Licence Appeal Tribunal File Number: 19-010082/AABS
In the matter of an Application pursuant to subsection 280(2) of the Insurance Act, RSO 1990, c I.8., in relation to statutory accident benefits.
Between:
Jian Chao He
Applicant
and
Aviva Insurance Company of Canada
Respondent
DECISION AND ORDER
ADJUDICATOR:
Theresa McGee, Vice-Chair
APPEARANCES:
For the Applicant:
Yu Jiang, Paralegal
For the Respondent:
Jessica Bacopulos, Counsel
HEARD:
By way of written submissions
BACKGROUND
1The applicant, Jian Chao He, was involved in an automobile accident on March 14, 2017, and sought benefits from the respondent, Aviva Insurance Company of Canada, pursuant to the Statutory Accident Benefits Schedule - Effective September 1, 20101 (the "Schedule").
2The respondent denied the applicant's claims for a non-earner benefit and certain medical benefits. The applicant has applied to the Licence Appeal Tribunal ("Tribunal") for resolution of the dispute.
ISSUES
3The issues to be decided are:
a. Is the applicant entitled to a non-earner benefit in the amount $185.00 per week from April 11, 2017 to date and ongoing?
b. Is the applicant entitled to a medical benefit in the amount of $5,377.66 for physiotherapy recommended by Total Recovery Rehab in a treatment plan (OCF-18) submitted on February 28, 2019 and denied on April 30, 2019?
c. Is the respondent liable to pay an award under Regulation 664 because it unreasonably withheld or delayed payments to the applicant?

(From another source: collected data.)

(** X17 — [flattenObject] leaves no structure behind: whatever object it is
    given, however deeply nested, every value of the result is a string, a
    number, a boolean, [null] or [undefined].  The result holds exactly the
    keys of the members that are not objects, each under its dotted path; an
    array has become the string of its elements joined with [ | ], every
    other value is stored as it is, and of two members with the same path the
    one visited last is kept. *)
Theorem flattened_rows_are_flat (members : list (string * Exports.Value number))
    parentKey :
  let row := Exports.flattenObject (Exports.VObj members) parentKey [] in
  let stored := Exports.leaves (Exports.VObj members) parentKey in
  Forall (fun entry => Exports.scalar entry.2 = true) row
  ∧ (∀ key,
       Exports.get key row = Exports.cell <$> Exports.get key (reverse stored))
  ∧ (∀ key elements,
       Exports.get key (reverse stored) = Some (Exports.VArr elements) →
       Exports.get key row
       = Some (Exports.VStr (Exports.join " | " elements)))
  ∧ (∀ key v,
       Exports.get key (reverse stored) = Some v →
       Exports.scalar v = true →
       Exports.get key row = Some v).
Proof.
  intros row stored.
  assert (∀ key,
            Exports.get key row
            = Exports.cell <$> Exports.get key (reverse stored)) as Hget.
  { intros key. subst row stored.
    rewrite flattenObject_leaves, get_fold_assign.
    by destruct (Exports.get key (reverse _)). }
  split; [apply flattenObject_Forall; [by intros key v|done]|].
  split; [exact Hget|]. split.
  - intros key elements Hleaf. by rewrite Hget, Hleaf.
  - intros key v Hleaf Hscalar. rewrite Hget, Hleaf. by destruct v.
Qed.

d. Is the applicant entitled to interest on any overdue payment of benefits?
RESULT
4The applicant has proven entitlement to the disputed physiotherapy. Although the applicant has not established that he suffers a complete inability to carry on a normal life, the respondent is liable to pay the applicant a non-earner benefit in the amount of $185.00 per week from April 11, 2017 to September 27, 2017 for failing to respond to the applicant's claim within the timelines prescribed by s. 36 of the Schedule. Interest is payable on the benefits owing and shall be calculated in accordance with s. 51 of the Schedule. There is no basis for an award.
ANALYSIS
The applicant does not meet the disability test for a non-earner benefit
5The disability test for a non-earner benefit is set out in s. 12(1) of the Schedule. To be eligible for this benefit, an applicant must prove, on a balance of probabilities, that as a result of and within 104 weeks of the accident, he suffers a "complete inability to carry on a normal life."
6Section 3(7)(a) of the Schedule provides that a person suffers a complete inability to carry on a normal life as a result of an accident if, as a result of the accident, the person sustains an impairment that continuously prevents the person from engaging in substantially all of the activities in which the person ordinarily engaged before the accident.
7In Heath v. Economical Mutual Insurance Company ["Heath"],2 the Ontario Court of Appeal set out general principles to assist triers of fact in interpreting and applying the non-earner benefit provisions. Heath urges a claimant-focused inquiry that reflects the high threshold created by the language of the Schedule.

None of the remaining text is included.